EXERCISE AIM:
Starting with the line that contains "0 < price_ ->" and stopping after the line that contains "enter_trade_accepted by assumption.", copy the entries below exactly. Include nothing else.

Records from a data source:
============

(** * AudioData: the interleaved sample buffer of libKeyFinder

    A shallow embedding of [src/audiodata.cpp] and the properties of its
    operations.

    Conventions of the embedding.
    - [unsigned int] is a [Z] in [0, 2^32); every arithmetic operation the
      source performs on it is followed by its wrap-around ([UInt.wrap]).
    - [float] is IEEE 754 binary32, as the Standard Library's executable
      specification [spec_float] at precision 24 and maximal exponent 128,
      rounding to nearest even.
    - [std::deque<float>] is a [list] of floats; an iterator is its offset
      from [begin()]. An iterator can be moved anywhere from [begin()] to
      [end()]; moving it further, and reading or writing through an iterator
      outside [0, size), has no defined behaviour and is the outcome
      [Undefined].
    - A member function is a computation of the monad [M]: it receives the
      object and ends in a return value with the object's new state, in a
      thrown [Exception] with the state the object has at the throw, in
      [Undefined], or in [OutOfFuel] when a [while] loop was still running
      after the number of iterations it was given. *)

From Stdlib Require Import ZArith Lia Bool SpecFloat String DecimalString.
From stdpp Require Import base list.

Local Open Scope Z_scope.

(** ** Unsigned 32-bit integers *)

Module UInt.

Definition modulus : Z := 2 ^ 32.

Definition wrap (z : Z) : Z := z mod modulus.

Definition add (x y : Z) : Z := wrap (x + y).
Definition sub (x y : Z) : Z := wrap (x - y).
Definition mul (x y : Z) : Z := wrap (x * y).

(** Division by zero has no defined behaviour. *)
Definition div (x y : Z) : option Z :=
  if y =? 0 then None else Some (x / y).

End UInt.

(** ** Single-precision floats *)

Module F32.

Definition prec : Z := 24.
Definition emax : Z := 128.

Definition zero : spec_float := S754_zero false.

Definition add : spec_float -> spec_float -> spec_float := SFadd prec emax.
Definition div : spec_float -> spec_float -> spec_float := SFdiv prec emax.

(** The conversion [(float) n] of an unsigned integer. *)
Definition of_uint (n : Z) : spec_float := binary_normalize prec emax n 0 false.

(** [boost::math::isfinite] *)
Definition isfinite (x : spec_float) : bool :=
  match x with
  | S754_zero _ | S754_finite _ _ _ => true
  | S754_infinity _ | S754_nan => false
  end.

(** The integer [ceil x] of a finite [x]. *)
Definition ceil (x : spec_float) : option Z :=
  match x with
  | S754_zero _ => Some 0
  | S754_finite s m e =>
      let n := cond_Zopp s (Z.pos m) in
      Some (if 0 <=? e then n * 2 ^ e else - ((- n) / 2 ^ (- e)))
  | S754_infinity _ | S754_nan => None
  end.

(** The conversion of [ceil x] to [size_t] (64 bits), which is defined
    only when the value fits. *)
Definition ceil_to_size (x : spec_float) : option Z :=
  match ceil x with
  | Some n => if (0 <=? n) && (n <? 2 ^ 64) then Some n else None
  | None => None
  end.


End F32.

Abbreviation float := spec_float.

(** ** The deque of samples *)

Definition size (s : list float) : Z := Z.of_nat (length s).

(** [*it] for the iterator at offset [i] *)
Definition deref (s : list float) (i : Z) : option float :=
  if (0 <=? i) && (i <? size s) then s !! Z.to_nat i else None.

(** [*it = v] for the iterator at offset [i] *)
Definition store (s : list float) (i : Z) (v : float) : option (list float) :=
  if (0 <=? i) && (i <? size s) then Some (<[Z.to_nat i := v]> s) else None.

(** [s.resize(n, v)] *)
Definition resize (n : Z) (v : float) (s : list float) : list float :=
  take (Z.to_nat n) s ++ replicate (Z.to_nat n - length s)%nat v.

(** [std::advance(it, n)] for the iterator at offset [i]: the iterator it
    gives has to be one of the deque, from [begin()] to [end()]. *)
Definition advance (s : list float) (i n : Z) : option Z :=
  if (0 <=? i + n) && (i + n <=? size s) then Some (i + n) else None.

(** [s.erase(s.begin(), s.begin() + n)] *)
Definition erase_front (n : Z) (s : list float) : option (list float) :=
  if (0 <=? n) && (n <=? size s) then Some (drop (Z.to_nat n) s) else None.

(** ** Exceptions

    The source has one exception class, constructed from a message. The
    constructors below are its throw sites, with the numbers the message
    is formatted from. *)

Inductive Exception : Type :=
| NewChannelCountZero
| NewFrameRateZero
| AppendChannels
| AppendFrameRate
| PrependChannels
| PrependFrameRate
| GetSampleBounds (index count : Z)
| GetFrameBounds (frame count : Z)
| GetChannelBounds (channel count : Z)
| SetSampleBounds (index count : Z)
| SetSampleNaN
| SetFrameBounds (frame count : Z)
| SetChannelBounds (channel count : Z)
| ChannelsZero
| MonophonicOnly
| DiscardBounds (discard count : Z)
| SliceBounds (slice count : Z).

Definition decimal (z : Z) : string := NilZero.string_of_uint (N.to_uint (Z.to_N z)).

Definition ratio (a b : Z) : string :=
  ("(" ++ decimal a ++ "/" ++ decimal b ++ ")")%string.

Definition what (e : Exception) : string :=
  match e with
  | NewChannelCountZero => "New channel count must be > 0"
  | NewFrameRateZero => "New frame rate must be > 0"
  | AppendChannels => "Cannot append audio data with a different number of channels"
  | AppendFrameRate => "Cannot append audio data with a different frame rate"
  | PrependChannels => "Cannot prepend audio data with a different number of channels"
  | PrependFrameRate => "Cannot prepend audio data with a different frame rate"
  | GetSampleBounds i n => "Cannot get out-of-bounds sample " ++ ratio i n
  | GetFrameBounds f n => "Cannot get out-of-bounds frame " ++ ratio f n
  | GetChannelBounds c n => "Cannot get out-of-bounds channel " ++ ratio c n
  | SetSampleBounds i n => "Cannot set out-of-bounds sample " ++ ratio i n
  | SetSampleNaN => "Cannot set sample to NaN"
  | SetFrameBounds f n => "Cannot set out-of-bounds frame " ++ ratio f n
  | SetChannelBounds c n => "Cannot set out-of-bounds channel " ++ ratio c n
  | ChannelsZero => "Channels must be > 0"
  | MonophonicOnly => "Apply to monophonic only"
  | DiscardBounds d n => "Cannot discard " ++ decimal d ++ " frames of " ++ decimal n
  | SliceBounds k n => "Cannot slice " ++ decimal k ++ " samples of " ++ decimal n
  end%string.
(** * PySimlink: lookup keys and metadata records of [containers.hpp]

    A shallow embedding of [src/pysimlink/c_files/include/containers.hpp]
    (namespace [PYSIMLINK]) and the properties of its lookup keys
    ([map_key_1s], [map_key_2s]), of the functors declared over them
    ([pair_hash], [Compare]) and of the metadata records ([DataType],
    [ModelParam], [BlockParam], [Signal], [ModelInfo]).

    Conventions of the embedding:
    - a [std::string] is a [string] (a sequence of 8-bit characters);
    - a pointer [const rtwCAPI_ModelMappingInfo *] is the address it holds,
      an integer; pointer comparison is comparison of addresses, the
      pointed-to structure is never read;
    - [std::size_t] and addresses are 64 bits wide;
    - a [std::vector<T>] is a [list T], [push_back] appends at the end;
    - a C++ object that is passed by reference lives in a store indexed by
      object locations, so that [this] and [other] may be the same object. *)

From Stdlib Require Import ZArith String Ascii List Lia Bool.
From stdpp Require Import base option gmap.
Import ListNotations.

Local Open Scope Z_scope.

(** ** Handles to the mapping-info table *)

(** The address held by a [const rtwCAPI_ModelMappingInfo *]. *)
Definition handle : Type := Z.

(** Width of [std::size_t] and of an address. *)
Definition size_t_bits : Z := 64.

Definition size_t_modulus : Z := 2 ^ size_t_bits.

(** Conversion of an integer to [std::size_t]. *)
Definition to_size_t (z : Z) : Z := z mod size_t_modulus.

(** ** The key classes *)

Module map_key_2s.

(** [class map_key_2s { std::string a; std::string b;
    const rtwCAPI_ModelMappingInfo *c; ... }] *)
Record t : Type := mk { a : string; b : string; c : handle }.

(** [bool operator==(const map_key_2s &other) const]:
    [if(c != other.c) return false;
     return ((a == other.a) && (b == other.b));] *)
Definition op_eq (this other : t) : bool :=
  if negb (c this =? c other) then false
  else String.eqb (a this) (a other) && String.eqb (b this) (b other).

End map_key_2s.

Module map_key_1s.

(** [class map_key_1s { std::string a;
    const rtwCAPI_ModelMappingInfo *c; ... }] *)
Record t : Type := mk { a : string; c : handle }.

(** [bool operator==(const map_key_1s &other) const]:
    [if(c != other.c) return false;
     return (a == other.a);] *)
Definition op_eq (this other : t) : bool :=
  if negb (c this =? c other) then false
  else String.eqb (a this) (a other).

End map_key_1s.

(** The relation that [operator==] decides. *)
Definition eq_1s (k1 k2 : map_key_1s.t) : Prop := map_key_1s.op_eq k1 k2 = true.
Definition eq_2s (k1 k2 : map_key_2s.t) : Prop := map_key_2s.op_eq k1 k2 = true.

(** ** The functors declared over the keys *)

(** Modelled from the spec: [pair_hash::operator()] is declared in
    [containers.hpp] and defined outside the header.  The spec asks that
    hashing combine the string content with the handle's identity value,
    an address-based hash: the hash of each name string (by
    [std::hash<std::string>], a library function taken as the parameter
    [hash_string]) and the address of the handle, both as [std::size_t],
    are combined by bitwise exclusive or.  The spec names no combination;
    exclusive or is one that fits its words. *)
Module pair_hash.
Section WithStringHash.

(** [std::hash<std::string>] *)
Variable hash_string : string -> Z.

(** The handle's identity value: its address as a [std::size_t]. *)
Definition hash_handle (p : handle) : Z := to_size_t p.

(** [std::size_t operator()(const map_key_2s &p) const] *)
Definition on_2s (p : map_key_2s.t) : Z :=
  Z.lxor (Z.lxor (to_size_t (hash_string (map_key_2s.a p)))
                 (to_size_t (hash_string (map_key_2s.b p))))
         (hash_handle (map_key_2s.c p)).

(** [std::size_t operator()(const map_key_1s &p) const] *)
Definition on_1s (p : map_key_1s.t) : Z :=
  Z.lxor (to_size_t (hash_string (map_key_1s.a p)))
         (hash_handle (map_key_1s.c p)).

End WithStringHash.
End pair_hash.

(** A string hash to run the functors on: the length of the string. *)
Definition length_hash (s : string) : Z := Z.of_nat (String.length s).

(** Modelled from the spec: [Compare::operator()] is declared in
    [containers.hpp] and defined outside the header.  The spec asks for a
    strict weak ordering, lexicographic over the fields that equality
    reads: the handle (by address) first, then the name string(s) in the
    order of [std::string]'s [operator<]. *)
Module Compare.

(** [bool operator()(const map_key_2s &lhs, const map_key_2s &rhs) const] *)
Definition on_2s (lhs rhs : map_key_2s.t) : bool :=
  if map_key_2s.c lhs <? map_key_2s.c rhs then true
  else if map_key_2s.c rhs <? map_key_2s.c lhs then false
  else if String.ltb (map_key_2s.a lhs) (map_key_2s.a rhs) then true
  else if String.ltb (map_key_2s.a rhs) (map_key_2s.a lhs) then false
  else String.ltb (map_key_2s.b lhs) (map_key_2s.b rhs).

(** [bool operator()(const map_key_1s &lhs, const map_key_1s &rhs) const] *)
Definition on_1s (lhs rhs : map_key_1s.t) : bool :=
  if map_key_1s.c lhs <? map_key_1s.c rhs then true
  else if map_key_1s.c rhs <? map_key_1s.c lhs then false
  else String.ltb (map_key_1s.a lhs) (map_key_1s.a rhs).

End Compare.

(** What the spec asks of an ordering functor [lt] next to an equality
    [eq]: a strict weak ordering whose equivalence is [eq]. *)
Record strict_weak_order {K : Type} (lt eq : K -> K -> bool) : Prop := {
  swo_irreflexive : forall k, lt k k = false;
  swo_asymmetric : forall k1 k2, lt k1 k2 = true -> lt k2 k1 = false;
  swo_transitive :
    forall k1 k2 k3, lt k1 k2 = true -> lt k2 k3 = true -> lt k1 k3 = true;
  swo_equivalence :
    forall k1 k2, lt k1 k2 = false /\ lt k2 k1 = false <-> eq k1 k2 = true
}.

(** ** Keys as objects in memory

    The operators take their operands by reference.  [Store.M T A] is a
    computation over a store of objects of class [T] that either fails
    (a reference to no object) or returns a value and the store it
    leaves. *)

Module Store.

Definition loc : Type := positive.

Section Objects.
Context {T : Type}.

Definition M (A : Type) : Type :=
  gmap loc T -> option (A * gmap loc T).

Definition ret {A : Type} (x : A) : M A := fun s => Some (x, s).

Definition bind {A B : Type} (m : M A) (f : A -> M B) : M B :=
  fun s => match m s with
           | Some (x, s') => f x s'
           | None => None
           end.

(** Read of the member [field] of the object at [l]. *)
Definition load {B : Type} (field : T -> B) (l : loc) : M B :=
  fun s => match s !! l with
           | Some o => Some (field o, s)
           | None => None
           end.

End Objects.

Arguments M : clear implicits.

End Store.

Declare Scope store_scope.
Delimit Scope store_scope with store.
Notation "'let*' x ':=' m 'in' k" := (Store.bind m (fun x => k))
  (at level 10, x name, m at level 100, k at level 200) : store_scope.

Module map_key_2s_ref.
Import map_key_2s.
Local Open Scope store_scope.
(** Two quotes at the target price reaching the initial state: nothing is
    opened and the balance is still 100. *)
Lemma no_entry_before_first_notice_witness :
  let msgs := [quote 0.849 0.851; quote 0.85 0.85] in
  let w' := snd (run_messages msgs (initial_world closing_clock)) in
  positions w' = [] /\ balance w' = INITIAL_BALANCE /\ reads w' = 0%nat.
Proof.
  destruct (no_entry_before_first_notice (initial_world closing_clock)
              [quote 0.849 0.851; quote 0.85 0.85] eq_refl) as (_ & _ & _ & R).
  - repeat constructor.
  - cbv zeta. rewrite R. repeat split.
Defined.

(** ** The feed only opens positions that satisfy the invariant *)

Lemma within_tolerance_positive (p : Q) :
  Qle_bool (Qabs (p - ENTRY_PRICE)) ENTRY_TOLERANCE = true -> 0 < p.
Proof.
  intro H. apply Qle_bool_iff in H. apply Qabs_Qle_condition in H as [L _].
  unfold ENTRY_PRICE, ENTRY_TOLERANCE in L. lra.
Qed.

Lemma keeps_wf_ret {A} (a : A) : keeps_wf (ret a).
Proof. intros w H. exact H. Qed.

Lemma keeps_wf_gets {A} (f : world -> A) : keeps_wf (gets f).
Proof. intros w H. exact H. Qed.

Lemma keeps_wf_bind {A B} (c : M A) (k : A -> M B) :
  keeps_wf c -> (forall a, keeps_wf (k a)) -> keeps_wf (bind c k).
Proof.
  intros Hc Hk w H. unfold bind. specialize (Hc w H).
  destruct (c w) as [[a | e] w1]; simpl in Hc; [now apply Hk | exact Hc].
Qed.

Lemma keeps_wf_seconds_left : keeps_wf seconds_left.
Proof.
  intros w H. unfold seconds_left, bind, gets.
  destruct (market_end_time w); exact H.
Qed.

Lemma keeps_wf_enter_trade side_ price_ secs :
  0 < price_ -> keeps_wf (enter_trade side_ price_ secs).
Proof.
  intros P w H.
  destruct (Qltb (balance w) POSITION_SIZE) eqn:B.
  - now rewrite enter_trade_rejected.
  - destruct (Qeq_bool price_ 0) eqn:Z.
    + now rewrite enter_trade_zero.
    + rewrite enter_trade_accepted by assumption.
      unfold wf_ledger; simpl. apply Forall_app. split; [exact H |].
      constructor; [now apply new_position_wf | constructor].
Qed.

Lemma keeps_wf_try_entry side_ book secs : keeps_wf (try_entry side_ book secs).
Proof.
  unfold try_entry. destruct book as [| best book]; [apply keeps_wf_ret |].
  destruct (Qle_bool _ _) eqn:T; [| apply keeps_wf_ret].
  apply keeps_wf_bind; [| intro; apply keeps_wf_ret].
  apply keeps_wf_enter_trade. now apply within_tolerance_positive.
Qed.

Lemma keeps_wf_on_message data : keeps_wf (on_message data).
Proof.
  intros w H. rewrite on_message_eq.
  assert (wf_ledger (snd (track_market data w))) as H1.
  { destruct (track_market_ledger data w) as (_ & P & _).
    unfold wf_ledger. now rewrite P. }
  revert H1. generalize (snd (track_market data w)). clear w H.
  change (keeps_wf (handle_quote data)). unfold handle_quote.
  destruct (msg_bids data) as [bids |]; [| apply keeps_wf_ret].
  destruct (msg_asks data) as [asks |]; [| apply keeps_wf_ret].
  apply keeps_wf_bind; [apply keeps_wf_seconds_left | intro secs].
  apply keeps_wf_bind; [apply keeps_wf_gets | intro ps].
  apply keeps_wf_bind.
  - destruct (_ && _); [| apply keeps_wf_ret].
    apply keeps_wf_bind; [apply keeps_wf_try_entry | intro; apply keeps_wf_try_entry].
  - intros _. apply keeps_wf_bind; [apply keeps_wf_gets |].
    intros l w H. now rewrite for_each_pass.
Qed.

============

RESULT OF THIS EXERCISE:
  0 < price_ -> keeps_wf (enter_trade side_ price_ secs).
Proof.
  intros P w H.
  destruct (Qltb (balance w) POSITION_SIZE) eqn:B.
  - now rewrite enter_trade_rejected.
  - destruct (Qeq_bool price_ 0) eqn:Z.
    + now rewrite enter_trade_zero.
    + rewrite enter_trade_accepted by assumption.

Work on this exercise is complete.